(CercleFinance.com) – Wall Street set new records on Friday following inflation figures that were in line with expectations, with the market wanting to believe that this will prompt the Federal Reserve to lower its rates soon.
At the end of the morning, the Dow Jones index gained 0.7% to 39,429.1 points, while the broader S&P 500 gained 0.6% to 5515.9 points, after having established a new historic high at 5523.6 points.
The Nasdaq Composite advanced 0.6% to 17,960.8 points after briefly exceeding the 18,000 point mark and reaching a new absolute record at 18,035 points.
Over the entire first half, which will close this evening, the Dow is up 4.2%, the S&P not far from 15% and the Nasdaq around 19%.
The American stock markets benefit at the best time – that is to say during the last session of the week, of June and of the half-year – from a boost from the economy thanks to a good ‘PCE’ index.
The Commerce Department reported earlier in the morning that the consumer price index, the Federal Reserve’s preferred measure of inflation, rose just 0.1% in May.
Core PCE inflation, which excludes volatile items such as energy and food, also showed a very limited increase of 0.1%.

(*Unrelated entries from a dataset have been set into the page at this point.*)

Lemma sentence_row_fields section i a b text stamp row :
  sentence_row section i a b text stamp = Ok row ->
  dget (u "sentence_index") row = Some (VInt i) /\
  dget (u "start_char") row = Some (VInt a) /\
  dget (u "end_char") row = Some (VInt b) /\
  dget (u "text") row = Some (VStr text) /\
  dget (u "segmentation_status") row = Some (VStr (segmentation_status stamp)).
Proof.
  unfold sentence_row. intros H. outcome_inv H. apply mret_Ok in H as <-.
  split_and!; (apply dget_dupdate; [apply (bool_decide_unpack _); by vm_compute|]);
    rewrite !elem_of_cons; tauto.
Qed.

(** Every context column of the section is copied to the row. *)
Lemma sentence_row_context section i a b text stamp row column :
  sentence_row section i a b text stamp = Ok row -> column ∈ SECTION_CONTEXT_COLUMNS ->
  dget column row = Some (dget_none column section).
Proof.
  unfold sentence_row. intros H Hc. outcome_inv H. apply mret_Ok in H as <-.
  rewrite dget_dupdate_other.
  - apply dget_NoDup.
    + rewrite <- list_fmap_compose. rewrite list_fmap_id. apply (bool_decide_unpack _). by vm_compute.
    + apply list_elem_of_fmap. by exists column.
  - revert column Hc. apply Forall_forall. apply (bool_decide_unpack _). by vm_compute.
Qed.

Definition row_status (row : pydict) : pyval := dget_none (u "segmentation_status") row.

Lemma split_rows_from_tiles section model version pieces : forall i offset rows,
  split_rows_from section model version i offset pieces = Ok rows ->
  tiles i offset rows (concat pieces) /\
  Forall (fun row => row_status row = VStr (u "split") /\
                     dget (u "text") row ≠ Some (VStr [])) rows.
Proof.
  induction pieces as [|piece pieces IH]; intros i offset rows H; simpl in H.
  - apply mret_Ok in H; subst. split; constructor.
  - outcome_inv H. apply mret_Ok in H; subst.
    apply sentence_row_fields in E0 as (? & ? & ? & Ht & Hs). apply IH in E1 as [IH1 IH2].
    unfold validate_piece in E. rewrite raise_if_Ok, bool_decide_eq_false in E.
    split; [by constructor|]. constructor; [|done]. split.
    + unfold row_status, dget_none. by rewrite Hs.
    + rewrite Ht. congruence.
Qed.
Definition stored_upload (message : str) (sequence : Z)
    (taken : list (PublicationOp * pydict) * option path) : StoredUpload :=
  {| su_ops := taken.1.*1; su_message := message; su_state_path := state_path_for sequence;
     su_snapshot_dir := taken.2; su_op_shas := dget_none (u "sha256") <$> taken.1.*2 |}.

Definition persist (ops : list PublicationOp) (message : str) : M StoredUpload :=
  sequence <- allocate_sequence;;
  taken <- on_fs (snapshot_and_write ops message sequence);;
  ret (stored_upload message sequence taken).

(** * Resuming *)

(** [Path(text) if text else None]. *)
Definition optional_path (v : pyval) : outcome (option path) :=
  if negb (py_truthy v) then mret None
  else match v with
       | VStr s => mret (Some (path_join cwd s))
       | _ => Raise (exc CTypeError (msg "expected str, bytes or os.PathLike object"))
       end.

(** [for entry in value]. *)
Definition iterate (v : pyval) : outcome (list pyval) :=
  match v with
  | VList l | VTuple l => mret l
  | VStr s => mret ((fun c => VStr [c]) <$> s)
  | VDict d => mret ((fun kv => VStr kv.1) <$> d)
  | _ => Raise (exc CTypeError (msg "object is not iterable"))
  end.

Definition ops_of (envelope : pydict) : outcome (list pyval) :=
  iterate (default (VList []) (dget (u "ops") envelope)).

Definition validate_resume_snapshot (snapshot : option path) (state_path snapshot_dir : path) : outcome unit :=
  match snapshot with
  | None => Raise (exc CValueError [FStr (u "Add op in " ++ path_str state_path ++ u " is missing snapshot_path")])
  | Some p =>
      raise_if (negb (is_inside p snapshot_dir))
        (exc CValueError [FStr (u "Add op snapshot " ++ path_str p ++ u " is outside " ++ path_str snapshot_dir ++
                                u "; refusing to upload")])
  end.

Definition resume_operation (raw : pyval) (state_path snapshot_dir : path)
    : outcome (PublicationOp * pyval) :=
  entry ← as_entry raw;
  a ← required_string entry "action";
  p ← required_string entry "path_in_repo";
  l ← optional_path (dget_none (u "local_path") entry);
  s ← optional_path (dget_none (u "snapshot_path") entry);
  _ ← (if str_eqb a (u "add") then validate_resume_snapshot s state_path snapshot_dir else mret tt);
  op ← publication_op a p l s;
  mret (op, dget_none (u "sha256") entry).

This is its lowest monthly variation in three and a half years.
‘This will allow the Fed to focus more on the labor market, and a little less on inflation,’ comments Bastien Drut, head of strategy and economic studies at CPR AM.
These figures reinforced the prospect of a first rate cut by the Fed in September, the probability of which is now assessed at 61% by investors, compared to more than 59% the day before.
On the bond market, the yield on ten-year Treasuries – which has been on a downward slope for two weeks – nevertheless continues its upward movement to return above 4.30%.
The only disappointment of the day, Nike plunged 19% while the world’s leading manufacturer of sporting goods reported disappointing sales over the past quarter and revised its targets upwards.
On the oil front, oil prices are consolidating a little but are nevertheless heading towards a third consecutive week of progression, with a barrel of light Texas crude (WTI) falling less than 0.5% to 81.4 dollars.